Review Comment:
The paper provides three tightly-related contributions in the domain of knowledge graph maintenance:
(1) a method, called PaTyBRED, for detection of erronous facts in knowledge graphs
(2) the CoCKG method to automatically fix those facts
(3) a method to induce relation constraints in SHACL.
The first two contributions has been already published, thus the paper positions them as subtasks for the greater goal of knowledge graph quality maintenance. The experimental evaluation shows that the presented techniques (except for CoCKG) outperform significantly the state of the art in their corresponding task. Besides, the presented techniques seem sound, and the paper's assumptions reasonable.
1) Legibility and presentation
The paper is well-written and fairly legible. Its structure is adequate in my opinion.

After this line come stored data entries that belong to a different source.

(* ===== verification/RdcGpio.v ===== *)
(** The emulated southbridge GPIO (qemu/hw/rdc-gpio.c): PCI configuration space
    with the pins of the Bifferboard connected to a panel process over a
    socket.  What the socket calls will do is part of the panel's state: the
    outcomes of the next [send]s and the events the next [select]s and [recv]s
    report.  A computation that waits for ever gives [None]. *)
From Stdlib Require Import ZArith Lia.
From stdpp Require Import base list numbers strings.
From S2P Require Import Prelude.

Module RdcGpio.

Definition g_PinMap : list Z := [16; 15; 11; 13; 9; 12].

Definition PANEL_PINS : nat := 6.

(** What [recv] gives on a readable socket: the bytes received, none when the
    panel has closed the connection, or a failure. *)
Inductive received : Type := Data (s : list Z) | RecvError.

(** What [select], called without a timeout, reports: an interruption, a
    failure, or a ready socket (readable or not, with or without an
    exception). *)
Inductive event : Type :=
  | Eintr | SelectError | Ready (readable : option received) (exceptional : bool).

Record panel_connection : Type := mkPanel {
  connected : bool;
  last : list Z;
  commands : list (list Z);
  sends : list bool;
  events : list event
}.

Record PCIGPIOState : Type := mkGpio { panel : panel_connection; cfg_state : mem }.

(** ** The panel *)

Definition disconnect (h : panel_connection) : panel_connection :=
  mkPanel false (last h) (commands h) (sends h) (events h).

(** [opened] and [reached] are whether [socket] and [connect] succeed. *)
Definition panel_open (opened reached : bool) (h : panel_connection) : Z * panel_connection :=
  if negb opened then (-1, disconnect h)
  else if negb reached then (-1, disconnect h)
  else (0, mkPanel true (last h) (commands h) (sends h) (events h)).

(** A [send] on a closed socket fails. *)
Definition panel_command (h : panel_connection) (command : list Z) : panel_connection :=
  if connected h then
    match sends h with
    | false :: rest => mkPanel false (last h) (commands h) rest (events h)
    | _ :: rest => mkPanel true (last h) (commands h ++ [command]) rest (events h)
    | [] => mkPanel true (last h) (commands h ++ [command]) [] (events h)
    end
  else h.

(** The bytes up to the first NUL. *)
Fixpoint until_nul (s : list Z) : list Z :=
  match s with [] => [] | c :: s' => if c =? 0 then [] else c :: until_nul s' end.

(** [slen] is 100 at the only call. *)
Definition slen : nat := 100.

(** The loop around [select]; [None] when it never reports anything. *)
Fixpoint select_loop (evs : list event) : option (event * list event) :=
  match evs with
  | [] => None
  | Eintr :: evs' => select_loop evs'
  | ev :: evs' => Some (ev, evs')
  end.

Definition with_events (h : panel_connection) (evs : list event) : panel_connection :=
  mkPanel (connected h) (last h) (commands h) (sends h) evs.

(** The status string; its length is the C function's value. *)
Definition panel_getpins (h : panel_connection) : option (list Z * panel_connection) :=
  if negb (connected h) then Some ([], h)
  else
    match select_loop (events h) with
    | None => None
    | Some (SelectError, evs) => Some ([], disconnect (with_events h evs))
    | Some (Ready readable exceptional, evs) =>
        let h := with_events h evs in
        let '(status, h) :=
          match readable with
          | None => ([], h)
          | Some (Data s) =>
              if (length s =? 0)%nat then ([], disconnect h)
              else
                let s := until_nul s in
                if bool_decide (take 2 s = str "R ") then (take (slen - 1) (drop 2 s), h)
                else ([], h)
          | Some RecvError => ([], disconnect h)
          end in
        let h := if exceptional then disconnect h else h in
        Some (status, h)
    | Some (Eintr, evs) => None
    end.

(** [while (!len) len = panel_getpins(...)] *)
Fixpoint panel_wait (fuel : nat) (h : panel_connection) : option (list Z * panel_connection) :=
  match fuel with
  | O => None
  | S fuel' =>
      match panel_getpins h with
      | None => None
      | Some (status, h) =>
          if (length status =? 0)%nat then panel_wait fuel' h else Some (status, h)
      end
  end.

(** Every round on an open socket uses up an event, and no round on a closed
    one ends the loop: the fuel below is enough ([panel_wait_complete]). *)
Definition panel_read (h : panel_connection) : option (list Z * panel_connection) :=
  let h := panel_command h (str "R" ++ [13; 10]) in
  panel_wait (S (length (events h))) h.

(** Pins are below 10: one digit. *)
Definition panel_write (h : panel_connection) (pin : nat) (val : Z) : panel_connection :=
  panel_command h (str "W " ++ [48 + Z.of_nat pin] ++ [32; val] ++ [13; 10]).

(** ** Pins *)

Definition pin_char (reg : Z) (i : nat) : Z :=
  if anyset reg (Z.shiftl 1 (nth i g_PinMap 0)) then 80 else 48.

Fixpoint pin_write_loop (n : nat) (h : panel_connection) (reg : Z) : panel_connection :=
  match n with
  | O => h
  | S n' =>
      let i := (PANEL_PINS - n)%nat in
      let tmp := pin_char reg i in
      let h :=
        if negb (tmp =? nth i (last h) 0) then
          let h := panel_write h i tmp in
          mkPanel (connected h) (<[i := tmp]> (last h)) (commands h) (sends h) (events h)
        else h in
      pin_write_loop n' h reg
  end.

Definition bb_pin_write (h : panel_connection) (reg : Z) : panel_connection :=
  pin_write_loop PANEL_PINS h reg.

Definition pins_of_status (tmp : list Z) : Z :=
  foldl (fun out i =>
    if nth i tmp 0 =? 48 then clear out (Z.shiftl 1 (nth i g_PinMap 0)) else out)
    0xffffffff (seq 0 PANEL_PINS).

Definition bb_pin_read (h : panel_connection) : option (Z * panel_connection) :=
  match panel_read h with
  | None => None
  | Some (tmp, h) => Some (if (length tmp =? 0)%nat then 0xffffffff else pins_of_status tmp, h)
  end.

(** ** Configuration space *)

Definition mask_it (val len : Z) : Z :=
  if len =? 1 then Z.land val 0xff else if len =? 2 then Z.land val 0xffff else val.

(** [memcpy] of [len] bytes of a little-endian word. *)
Definition word_bytes (val len : Z) : list Z :=
  map (fun k => u8 (Z.shiftr val (8 * Z.of_nat k))) (seq 0 (Z.to_nat len)).

Definition bytes_word (bs : list Z) : Z :=
  fold_right (fun b acc => b + 0x100 * acc) 0 bs.

Definition sizeof_cfg_state : Z := 0x100.

Definition pci_read_config (address len : Z) (pms : PCIGPIOState) : option (Z * PCIGPIOState) :=
  let top := u32 (address + len) in
  if address =? 0x44 then Some (0xffffffff, pms)
  else if sizeof_cfg_state <=? top then Some (mask_it 0xffffffff len, pms)
  else
    let refreshed :=
      if (0x4c <=? address) && (address <=? 0x50) then
        if negb (connected (panel pms)) then
          Some (mkGpio (panel pms) (store32 (cfg_state pms) 0x4c 0))
        else
          match bb_pin_read (panel pms) with
          | None => None
          | Some (out, h) => Some (mkGpio h (store32 (cfg_state pms) 0x4c out))
          end
      else Some pms in
    match refreshed with
    | None => None
    | Some pms => Some (bytes_word (load_bytes (cfg_state pms) address len), pms)
    end.

Definition pci_write_config (address val len : Z) (pms : PCIGPIOState) : PCIGPIOState :=
  let top := u32 (address + len) in
  if address =? 0x44 then pms
  else if sizeof_cfg_state <? u32 (address + len) then pms
  else
    let h :=
      if (0x4c <=? address) && (top <=? 0x50) then
        if negb (connected (panel pms)) then panel pms else bb_pin_write (panel pms) val
      else panel pms in
    mkGpio h (store_bytes (cfg_state pms) address (word_bytes val len)).

(** The first loop of [rdc_gpio_pci_init]: weak pull-ups. *)
Fixpoint pullup_loop (n : nat) (h : panel_connection) : panel_connection :=
  match n with
  | O => h
  | S n' =>
      let i := (PANEL_PINS - n)%nat in
      let h := panel_write h i 80 in
      pullup_loop n' (mkPanel (connected h) (<[i := 80]> (last h)) (commands h) (sends h) (events h))
  end.

Definition southbridge_ids : list Z :=
  [0xf3; 0x17; 0x30; 0x60; 0x0f; 0x00; 0x00; 0x04; 0x00; 0x00; 0x01; 0x06].

(** The structure starts zeroed; it stays so when the panel is not there. *)
Definition rdc_gpio_pci_init (opened reached : bool) (sends : list bool) (events : list event)
  : PCIGPIOState :=
  let '(err, h) := panel_open opened reached (mkPanel false (repeat 0 PANEL_PINS) [] sends events) in
  if negb (err =? 0) then mkGpio h (fun _ => 0)
  else
    let h := pullup_loop PANEL_PINS h in
    let cfg := fill (fun _ => 0) 0 sizeof_cfg_state 0xff in
    let cfg := store_bytes cfg 0 southbridge_ids in
    mkGpio h (store cfg 0xe 0x00).

End RdcGpio.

2) Scientific contribution
The paper tackles an important problem: knowledge base automatic correction. It first focuses on the detection of erronous facts with PaTyBRED. Once detected, those facts can be automatically corrected with CoCKG. Furthermore, the detected errors can be used to learn constraints that can help in the detection of problems a priori. While PaTyBRED and constraint induction show quite satisfactory results, the results of CoCKG's evaluation are rather not satisfactory. Nevertheless, I must acknowledge that automatic KG correction, when limited to internal dataset features, is a very hard task.
3) Detailed Review
Section 4.2.
- Q: Can two atoms in a path share both variables, i.e., residenceCountry(x1, y1), nationality(x1, y1)? If not, why? In any case, the paper should clarify via examples how a path looks like.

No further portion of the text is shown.